Fetching last added Observation via rest API doesn't return the resultset on first call
archtryingtocode opened this issue · 3 comments
Describe the bug
Add a new Observation. FHIR server returns successful insert operation with added record and id. Call API to get all the records within a specified datetime interval. The API on the first call doesn't return the last inserted Observation.
To Reproduce
Steps to reproduce the behavior:
- Add a new Observation
- Call API to get the all the Observations with a specified date - e.g. Today
- API returns results without the last inserted Observation
- Call API again and this time it returns the last updated Observation
Expected behavior
Calling API to get Observation should return all the records - including the last inserted one. This should happen on the first call to API and not on the second call to API.
Additional context
Could this be due to the type of read consistency thats by default enabled on DynamoDB ?
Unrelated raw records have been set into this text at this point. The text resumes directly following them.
(** * tick_counter: hardware tick counters, frequency and precision

    Shallow embedding of [src/src/lib.rs] (and of the [TickCounter]
    helper used by [src/src/bin/sample.rs]).

    - [f64] values are IEEE-754 binary64 numbers, modelled with the
      Standard Library's [SpecFloat] (precision 53, emax 1024, rounding
      to nearest, ties to even), which is executable.
    - The hardware (the tick counter read by [rdtsc] / [cntvct_el0], the
      [cntfrq_el0] register and [thread::sleep]) is an explicit world
      threaded through a small state monad; every hardware access is
      appended to a trace so that the order of effects can be stated.
    - u64 subtraction depends on the build: with overflow checks (debug)
      an underflow panics, without them (release) it wraps modulo 2^64. *)

From Stdlib Require Import ZArith List Bool Lia.
From Stdlib Require Import Floats.SpecFloat.
Import ListNotations.
Open Scope Z_scope.

(** ** Machine integers *)

Definition u64_modulus : Z := 2 ^ 64.
Definition u64_max : Z := u64_modulus - 1.

(** Reading a 64-bit register yields its value modulo 2^64. *)
Definition u64 (v : Z) : Z := v mod u64_modulus.

(** Rust profiles: [Debug] has overflow checks, [Release] wraps. *)
Inductive build_mode := Debug | Release.

(** Result of running Rust code: a value, or a panic. *)
Inductive outcome (A : Type) : Type :=
| Ret (a : A)
| Panic.
Arguments Ret {A} a.
Arguments Panic {A}.

(** [a - b] on [u64]. *)
Definition sub_u64 (mode : build_mode) (a b : Z) : outcome Z :=
  if a <? b then
    match mode with
    | Debug => Panic
    | Release => Ret (a - b + u64_modulus)
    end
  else Ret (a - b).

(** ** f64 *)

Module F64.
Definition prec : Z := 53.
Definition emax : Z := 1024.
End F64.

Definition f64 := spec_float.

Definition f64_div : f64 -> f64 -> f64 := SFdiv F64.prec F64.emax.
Definition f64_add : f64 -> f64 -> f64 := SFadd F64.prec F64.emax.

(** [n as f64] for an unsigned integer [n]: round to nearest, ties to
    even. *)
Definition u64_as_f64 (n : Z) : f64 := binary_normalize F64.prec F64.emax n 0 false.

(** [x as u64] for an [f64] [x] (Rust's saturating cast): NaN gives 0,
    the value is truncated toward zero and clamped to [0, u64::MAX]. *)
Definition f64_as_u64 (x : f64) : Z :=
  match x with
  | S754_zero _ => 0
  | S754_nan => 0
  | S754_infinity s => if s then 0 else u64_max
  | S754_finite s m e =>
      if s then 0
      else
        let v := if 0 <=? e then Z.shiftl (Zpos m) e
                 else Z.shiftr (Zpos m) (- e) in
        Z.min v u64_max
  end.

(** The literal [1.0e9_f64]. *)
Definition f64_1e9 : f64 := u64_as_f64 1000000000.

(** The [f64] nearest to the rational [p / q] ([p, q > 0]), rounding to
    nearest, ties to even: one correctly rounded division of the exact
    integers, with no rounding of [p] or [q] before it. *)
Definition f64_of_ratio (p q : Z) : f64 :=
  let '(m, e, l) := SFdiv_core_binary F64.prec F64.emax p 0 q 0 in
  binary_round_aux F64.prec F64.emax false m e l.

(** ** [std::time::Duration] *)

Record Duration := mk_duration { secs : Z; nanos : Z }.

Definition NANOS_PER_SEC : Z := 1000000000.

Definition from_secs (s : Z) : Duration := mk_duration s 0.

(** [Duration::as_secs_f64]:
    [(self.secs as f64) + (self.nanos as f64) / (NANOS_PER_SEC as f64)]. *)
Definition as_secs_f64 (d : Duration) : f64 :=
  f64_add (u64_as_f64 (secs d))
          (f64_div (u64_as_f64 (nanos d)) (u64_as_f64 NANOS_PER_SEC)).

(** ** [precision] (lib.rs, lines 165-168) *)

(** [pub fn precision(frequency: u64) -> f64 { 1.0e9_f64 / (frequency as f64) }] *)
Definition precision (frequency : Z) : f64 :=
  f64_div f64_1e9 (u64_as_f64 frequency).

(** ** Frequency base (lib.rs, lines 16-23) *)

Inductive TickCounterFrequencyBase :=
| Hardware
| Measured (d : Duration).
(** X14.  The toast of a notification is drawn as an error (the destructive
    variant) exactly when the status of the notification is "error"; for
    any other status, "warning" included, it has the default variant.  So
    it always has one of the styles of the toast component, and never the
    warning or the success one. *)
Theorem notification_toast_variant :
  forall n : Home.notification,
    (Toasts.variant (Home.toast_of n) = "destructive"
       <-> Home.status n = Some "error")
    /\ (Home.status n <> Some "error" -> Toasts.variant (Home.toast_of n) = "default")
    /\ (ToastStore.variantStyles (Toasts.variant (Home.toast_of n))
          = Some "border-red-500 bg-red-50 dark:bg-red-950"
        \/ ToastStore.variantStyles (Toasts.variant (Home.toast_of n))
           = Some "border-border bg-card")
    /\ Toasts.title (Home.toast_of n)
       = Js.VStr (match Home.title n with Some t => t | None => "" end)
    /\ (Home.message n = None -> Toasts.description (Home.toast_of n) = Js.VStr "").
Proof.
  intros n. unfold Home.toast_of. simpl.
  destruct (Home.status n) as [s|].
  - destruct (String.eqb_spec s "error") as [->|Hne].
    + split; [tauto|]. split; [congruence|]. split; [now left|].
      split; [reflexivity|]. now intros ->.
    + assert (Hv : (if String.eqb s "warning" then "default" else "default") = "default")
        by now destruct (String.eqb s "warning").
      rewrite Hv. split.
      * split; [discriminate | intros H; inversion H; contradiction].
      * split; [reflexivity|]. split; [now right|].
        split; [reflexivity|]. now intros ->.
  - split; [split; discriminate|]. split; [reflexivity|]. split; [now right|].
    split; [reflexivity|]. now intros ->.
Qed.

(** ** The files of the upload form *)

Example supported_examples :
  UploadFiles.supported "notes.txt" = true
  /\ UploadFiles.supported "Report.PDF" = true
  /\ UploadFiles.supported "thesis.final.DocX" = true
  /\ UploadFiles.supported "archive.txt.zip" = false
  /\ UploadFiles.supported "txt" = false
  /\ UploadFiles.supported "photo.png" = false
  /\ UploadFiles.supported ".pdf" = true.
Proof. repeat split; reflexivity. Qed.

Lemma filter_length_forallb {A} (f : A -> bool) (l : list A) :
  (length (filter f l) =? length l)%nat = forallb f l.
Proof.
  induction l as [|a l IH]; [reflexivity|]. simpl.
  pose proof (filter_length_le f l) as Hle.
  destruct (f a); simpl; [exact IH|].
  apply Nat.eqb_neq. lia.
Qed.

Lemma mapM_read_names l : forall uploaded,
  Js.mapM UploadFiles.read l = Js.Ok uploaded ->
  map UploadFiles.name uploaded = map UploadFiles.file_name l
  /\ map (fun u => Js.Ok (UploadFiles.content u)) uploaded = map UploadFiles.file_text l.
Proof.
  induction l as [|f l IH]; intros uploaded H; simpl in H.
  - inversion H. auto.
  - unfold UploadFiles.read in H at 1.
    destruct (UploadFiles.file_text f) as [t|e] eqn:Ht; simpl in H; [|discriminate].
    destruct (Js.mapM UploadFiles.read l) as [us|e]; simpl in H; [|discriminate].
    inversion H; subst. destruct (IH us eq_refl) as [Hn Hc]. simpl.
    now rewrite Hn, Hc, Ht.
Qed.
Lemma normalize_plain_text_witness :
  (contains (ch "&") (L "  two   words ") = false
   /\ contains backslash (L "  two   words ") = false
   /\ contains (ch "<") (L "  two   words ") = false)
  /\ _validate_and_clean_text_input html5_core (PyStr (L "  two   words "))
     = join (L " ") (split_ws (L "  two   words ")).
Proof.
  split; [repeat split|].
  exact (normalize_plain_text html5_core (L "  two   words ")
           eq_refl eq_refl eq_refl).
Defined.

(** ** No tag is left by the tag-stripping step *)

(** A greedy run of characters other than [g], followed by [g]: the match
    ends after the first [g], provided the run before it is long enough. *)
Lemma rep_match_until (p : char -> bool) (g : char) :
  (forall c, p c = negb (c =? g)%N) ->
  forall s lo prev cap,
    rep_match true p lo None prev s cap
      (fun prev' s' cap' => rmatch (Chr g) prev' s' cap' accept)
    = match lstrip_with p s with
      | _ :: rest =>
          if lo <=? length s - S (length rest) then Some (cap, rest) else None
      | [] => None
      end.
Proof.
  intros Hp. induction s as [|c t IH]; intros lo prev cap;
    cbn [rep_match lstrip_with].
  - destruct lo; reflexivity.
  - cbn [andb]. rewrite Hp. destruct (N.eqb_spec c g) as [->|Hne]; cbn [negb].
    + cbn [length]. replace (S (length t) - S (length t)) with 0 by lia.
      destruct lo; cbn [rmatch Nat.leb]; [|reflexivity].
      now rewrite N.eqb_refl.
    + rewrite IH. cbn [option_map].
      assert (Hstop : match lo with
                      | 0 => rmatch (Chr g) prev (c :: t) cap accept
                      | S _ => None
                      end = None).
      { destruct lo; [|reflexivity]. cbn [rmatch].
        now replace (c =? g)%N with false by (symmetry; now apply N.eqb_neq). }
      destruct (lstrip_suffix p t) as [w Hw].
      destruct (lstrip_with p t) as [|x rest] eqn:E;
        cbn [or_else]; [exact Hstop|].
      assert (Hlen : length rest < length t).
      { rewrite Hw, length_app. cbn [length]. lia. }
      cbn [length].
      destruct (Nat.leb_spec (pred lo) (length t - S (length rest)));
        destruct (Nat.leb_spec lo (S (length t) - S (length rest)));
        cbn [or_else]; try reflexivity; try exact Hstop; lia.
Qed.

Lemma none_of_gt (c : char) : none_of (L ">") c = negb (c =? ch ">")%N.
Proof. unfold none_of, one_of. cbn [L map list_ascii_of_string existsb].
  now rewrite orb_false_r. Qed.

Lemma lstrip_until_gt (s : str) :
  match lstrip_with (none_of (L ">")) s with
  | [] => contains (ch ">") s = false
  | g :: _ => g = ch ">" /\ contains (ch ">") s = true
  end.
Proof.
  induction s as [|c t IH]; cbn [lstrip_with]; [reflexivity|].
  rewrite none_of_gt. unfold contains in *. cbn [existsb].
  rewrite (N.eqb_sym (ch ">") c).
  destruct (N.eqb_spec c (ch ">")) as [->|Hne]; cbn [negb orb]; [now split|].
  exact IH.
Qed.

(** [tag_here] tells whether [<[^>]+>] matches at the start of the text. *)
Lemma match_at_any_tag (prev : option char) (s : str) :
  tag_here s
  = match match_at any_tag prev s with Some _ => true | None => false end.
Proof.
  unfold match_at, any_tag, plus. cbn [rmatch].
  destruct s as [|c t]; [reflexivity|]. cbn [tag_here].
  destruct (N.eqb_spec c (ch "<")) as [->|Hne].
  - fold accept. rewrite (rep_match_until _ (ch ">") none_of_gt).
    destruct t as [|x t]; [reflexivity|]. cbn [lstrip_with andb].
    rewrite none_of_gt.
    destruct (N.eqb_spec x (ch ">")) as [->|Hx]; cbn [negb length].
    + replace (S (length t) - S (length t)) with 0 by lia. reflexivity.
    + pose proof (lstrip_until_gt t) as Hg. destruct (lstrip_suffix
        (none_of (L ">")) t) as [w Hw].
      destruct (lstrip_with (none_of (L ">")) t) as [|g rest] eqn:E.
      * now rewrite Hg.
      * destruct Hg as [_ ->].
        assert (Hlen : length rest < length t)
          by (rewrite Hw, length_app; cbn [length]; lia).
        now replace (1 <=? S (length t) - S (length rest)) with true
          by (symmetry; apply Nat.leb_le; lia).
  - destruct t; reflexivity.
Qed.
@archtryingtocode , thank you for reaching out. The delay that you observe is a cumulative delay between inserting data in DynamoDB, kicking of DynamoDB Streams and finally writing data in OpenSearch index (at this point API will return inserted data).
There are few things that we can suggest:
- update stage in cdk.json, use e.g. "prod"
- Review and update elastic search cluster parameters
- Increase provisionedConcurrency for ddbToEs lambda function
- Depending on use case - whether this is single item insert or insert in large batches, modify increase/decrease batchSize
Let us know if you need more details
Thanks for your reply @sevu1
- I tried using the "prod" as an environment it doesnt help.
- I am trying to insert single Observation at a time.
I think the issue is related to the DynamoDB and configurations for the reads. How do I enable "strongly consistent reads" on DynamoDB ?
If the API calls cannot result the latest updated records then this must be fixed. It doesn't matter how many processes are run behind the scene, if the an health app cannot display the newly inserted records. If the strongly consistent read doesn't solve the issue then some alternative solution needs to be figured out.
If you're doing a search for your read like you indicated with getting observations by date, then it's like @sevu1 said there's write propagation delay between dynamodb and elastic search. The best solution to date is to run with provisioned concurrency on the ddbToES lambda because you do not have a lambda cold start in the loop. However, you are still going to have an nondeterministic delay measured most likely in 10s of milliseconds and even more depending on the size of the batch being written to elastic.
If you can do a direct GET based on Observation/:id you will be doing all operations against DynamoDB. The default eventual consistency of DynamoDB has been driven low enough that it is measured in single digit milliseconds out of the box. If that still isn't good enough for your needs then you could update your version persistence-ddb to set strong consistency.